The Osha Trail which I chose for my little walk in the woods, is a 2.5 mile (5k) hike for humans, horses and dogs on leashes*. The trail is named after Ligusticum porteri a sacred and traditional medicine plant which grows in the area. I did see what I think is some of this "wild celery" but didn't know what I was looking at, at the time. I only researched the plant after coming off the trail.
I still have a few pieces of Bear Root medicine which was gifted me way back in 2018 by a colleague with indigenous heritage and knowledge of traditional medicine. It probably came from the Osha trail. I did see signs of what could have been human digging alongside the trail during my walk this week.
It had rained the night, before leaving the forest damp, glistening with moisture and sweetly perfumed.
While I'm not very good at North American native tree identification, the main trees seemed to be Aspen, (Ponderosa) Pines, (Douglas) Fir, (Gamble's) Oak and a maple with much smaller leaves than those I lived with in the Pacific Northwest.
Most of the neon brilliance of pinks, oranges and reds was,I think, provided by the maples.
Aspens brought a brilliant yellow and oaks were vivid green in process of changing to tawny brown.
The well maintained/well used trail was easy to navigate with just enough ups and downs and small areas of rockiness for interest.
It is known for its wildflowers and, late in the season though it is, I found an array of, unknown to me, flowers, mostly yellow or white. Underfoot was often softly springy, carpeted with freshly fallen leaf colour. Every now and then an invisible signal would bring a shower of more falling leaves down around my shoulders accompanied by a soft rustling. Then just as mysteriously all would be still again.
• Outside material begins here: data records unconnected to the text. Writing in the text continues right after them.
(** C6 (amended): a host starting with ["http://"] or ["https://"] is left
    unchanged; a host that does not start with ["http"], such as one with
    another scheme, is prefixed with ["https://"]; and the first request
    made is to the resulting URL. *)
Theorem fetch_requests_normalized_url :
  (forall host, String.prefix "http://" host = true \/ String.prefix "https://" host = true ->
     normalize_url host = host) /\
  (forall host, String.prefix "http" host = false -> normalize_url host = "https://" ++ host) /\
  (forall env host tmp w, exists rest,
     w_requests (snd (fetch_logo_and_site_name env host tmp w))
     = (w_requests w ++ normalize_url host :: rest)%list).
Proof.
  split; [|split].
  - intros host H. unfold normalize_url.
    assert (Hh : String.prefix "http" host = true).
    { destruct H as [H|H]; [apply (prefix_app_l "http" "://")|apply (prefix_app_l "http" "s://")];
        exact H. }
    now rewrite Hh.
  - intros host H. unfold normalize_url. now rewrite H.
  - intros env host tmp w.
    unfold_fetch. fetch_cases; simpl; eexists; rewrite <- ?app_assoc; simpl; reflexivity.
Qed.

Lemma fetch_requests_normalized_url_witness :
  normalize_url "https://cloud.example.org" = "https://cloud.example.org" /\
  normalize_url "ftp://files.example.org" = "https://ftp://files.example.org".
Proof.
  split.
  - apply (proj1 fetch_requests_normalized_url). right. reflexivity.
  - apply (proj1 (proj2 fetch_requests_normalized_url)). reflexivity.
Defined.

(** C7 (as stated, refuted): the root page of ["cloud.example.org"] is
    fetched and its footer link reads [" My Cloud "], but the scratch
    directory cannot be written, so the logo write raises inside the [try]
    and the returned site name is the raw host, not ["My Cloud"]. *)
Lemma site_name_footer_counterexample :
  http_get (site_env false) (normalize_url "cloud.example.org")
    = Ok "<html>https://cloud.example.org</html>" /\
  select_footer_link_text (site_env false) tt = Some " My Cloud " /\
  fst (fetch_logo_and_site_name (site_env false) "cloud.example.org" "tmp" empty_world)
    = Ok (None, None, "cloud.example.org") /\
  "cloud.example.org" <> py_strip " My Cloud ".
Proof. vm_compute. repeat split; discriminate. Qed.

(** C7 (amended): when the whole fetch sequence succeeds (root page
    fetched and parsed, logo and background fetched and written), the site
    name is the footer link's text stripped of surrounding whitespace if
    the page has one and the raw host string otherwise; when a step of the
    sequence raises, the site name is the raw host string. *)
Theorem fetch_site_name_on_success env host tmp w page soup lg bgc
  (Hroot : http_get env (normalize_url host) = Ok page)
  (Hparse : bs4_parse env page = Ok soup)
  (Hlogo : http_get env (rstrip_slash (normalize_url host) ++ "/" ++
                         "apps/theming/image/logoheader") = Ok lg)
  (Hbg : http_get env (rstrip_slash (normalize_url host) ++ "/" ++
                       "apps/theming/image/background") = Ok bgc)
  (Hwl : can_open env (path_join tmp "site_logo.jpg") = true)
  (Hwb : can_open env (path_join tmp "site_bg.jpg") = true) :
  fst (fetch_logo_and_site_name env host tmp w)
  = Ok (Some (path_join tmp "site_logo.jpg"), Some (path_join tmp "site_bg.jpg"),
        match select_footer_link_text env soup with
        | Some text => py_strip text
        | None => host
        end) /\
  (forall e w', fetch_body env (normalize_url host) host tmp w = (Err e, w') ->
     exists l b, fst (fetch_logo_and_site_name env host tmp w) = Ok (l, b, host)).
Proof.
  split.
  - simpl in Hlogo, Hbg. unfold_fetch.
    rewrite Hroot; simpl. rewrite Hparse; simpl. rewrite Hlogo, Hwl; simpl.
    rewrite Hbg, Hwb. reflexivity.
  - intros e w' H. unfold fetch_logo_and_site_name, io_try. rewrite H.
    simpl. eauto.
Qed.

Lemma fetch_site_name_on_success_witness :
  http_get (site_env true) (normalize_url "cloud.example.org")
    = Ok "<html>https://cloud.example.org</html>" /\
  fst (fetch_logo_and_site_name (site_env true) "cloud.example.org" "tmp" empty_world)
    = Ok (Some "tmp/site_logo.jpg", Some "tmp/site_bg.jpg", "My Cloud").
Proof.
  split; [reflexivity|].
  refine (proj1 (fetch_site_name_on_success (site_env true) "cloud.example.org" "tmp"
            empty_world "<html>https://cloud.example.org</html>" tt
            "<html>https://cloud.example.org/apps/theming/image/logoheader</html>"
            "<html>https://cloud.example.org/apps/theming/image/background</html>"
            _ _ _ _ _ _)); reflexivity.
Defined.

(** C9: on every run of the [try] body that does not raise, the logo and
    background paths are the fixed paths under [tmp_dir]; the [else]
    branches returning [None] are unreachable because the theming URLs are
    never empty. *)
Theorem fetch_body_fixed_paths env url host tmp w l b n w'
  (H : fetch_body env url host tmp w = (Ok (l, b, n), w')) :
  l = Some (path_join tmp "site_logo.jpg") /\ b = Some (path_join tmp "site_bg.jpg") /\
  negb (is_empty (rstrip_slash url ++ "/" ++ "apps/theming/image/logoheader")) = true /\
  negb (is_empty (rstrip_slash url ++ "/" ++ "apps/theming/image/background")) = true.
Proof.
  rewrite !is_empty_app_slash. revert H.
  unfold fetch_body, io_bind, io_lift, io_ret, requests_get, write_file.
  rewrite !is_empty_app_slash. simpl.
  fetch_cases; intros H; inversion H; auto.
Qed.

Lemma fetch_body_fixed_paths_witness :
  fetch_body (site_env true) "https://cloud.example.org" "cloud.example.org" "tmp" empty_world
  = (Ok (Some "tmp/site_logo.jpg", Some "tmp/site_bg.jpg", "My Cloud"),
     snd (fetch_body (site_env true) "https://cloud.example.org" "cloud.example.org" "tmp"
            empty_world)) /\
  Some "tmp/site_logo.jpg" = Some (path_join "tmp" "site_logo.jpg").
Proof.
  split; [reflexivity|].
  refine (proj1 (fetch_body_fixed_paths (site_env true) "https://cloud.example.org"
            "cloud.example.org" "tmp" empty_world (Some "tmp/site_logo.jpg")
            (Some "tmp/site_bg.jpg") "My Cloud"
            (snd (fetch_body (site_env true) "https://cloud.example.org"
                    "cloud.example.org" "tmp" empty_world)) _)).
  reflexivity.
Defined.

(** C2 (as stated, refuted): in multi-user mode with two users the story
    ends with a page break after the last block, and holds two page
    breaks, not one. *)
Lemma generate_pdf_trailing_page_break_counterexample :
  exists doc,
    generate_pdf bare_penv (mkUserData [] (Some [alice; bob])) None "out.pdf"
      "cloud.example.org" [] true None None (Some "My Cloud") = Ok doc /\
    last (doc_story doc) im = PageBreak /\
    count_page_breaks (doc_story doc) = 2.
Proof. eexists. split; [reflexivity|]. split; vm_compute; reflexivity. Qed.

(** C2 (amended): when [generate_pdf] builds a document, in single-user
    mode its story is exactly the user's page block; in multi-user mode
    with N users it is the N users' blocks, in order, each free of page
    breaks and followed by one page break (the last one included). *)
Theorem generate_pdf_page_blocks penv ud qr out url lang logo bg sn :
  (forall doc, generate_pdf penv ud qr out url lang false logo bg sn = Ok doc ->
     exists ims, im_site_of penv logo = Ok ims /\
       user_block penv (ud_fields ud) qr url lang ims sn = Ok (doc_story doc)) /\
  (forall doc, generate_pdf penv ud qr out url lang true logo bg sn = Ok doc ->
     exists ims users blocks,
       im_site_of penv logo = Ok ims /\ ud_users ud = Some users /\
       length blocks = length users /\
       Forall2 (fun u b => user_block penv u (dict_get u "qr_code_path") url lang ims sn = Ok b
                           /\ count_page_breaks b = 0) users blocks /\
       doc_story doc = concat (map (fun b => b ++ [PageBreak]) blocks)%list).
Proof.
  split; intros doc H; apply generate_pdf_ok in H as [ims [Hims H]].
  - exists ims. split; [exact Hims|].
    rewrite build_single_user_section_app in H.
    apply res_map_ok in H as [b [Hb Heq]]. now rewrite Hb, <- Heq.
  - destruct H as [users [Hu H]].
    apply build_users_ok in H as [blocks [Hbs Heq]].
    exists ims, users, blocks. split; [exact Hims|]. split; [exact Hu|].
    split; [symmetry; eapply Forall2_length; eauto|].
    split; [|exact Heq].
    clear Heq Hu. induction Hbs as [|u b us bs Hb Hbs IH]; constructor; auto.
    split; [exact Hb|]. eapply user_block_no_break; eauto.
    eapply im_site_of_not_break; eauto.
Qed.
I used hiking poles and was grateful for the stability they gave me on the rocky or bumpy tree root parts where I might have stumbled. I only used one of the 5 or 6 benches scattered along the length of the trail, mostly in places with beautiful vistas.
Back at the almost empty trailhead parking lot, I ate a solitary picnic lunch at one of the three tables there.
Prior to embarking on the little walk I had invested in a slice of fresh baked cherry pie from a bakery in the nearby little mountain village of Cloudcroft. The region is known for its cherry orchards. The pie went down well with the almonds, bananas and kombucha which I had brought with me.
Overall it was a refreshing and restorative interlude and worth the four hours or so of driving time it required. The autumn changes in the desert around me daily are generally way more subtle than that of the forested mountains.
*Note: though I only encountered 4 humans and a single dog on the whole length of the 2.5 mile trail, the dog that I did encounter was not on a leash, nor at its accompanying (male) human's heel, but was instead besides a huge steaming pile of poop. Why do so many of the dog owning public in this country think the rules born of common courtesy and consideration of others and the environment do not apply to them?
Seriously I am beginning to think the dog ownership thing really does need an entry in the DSM.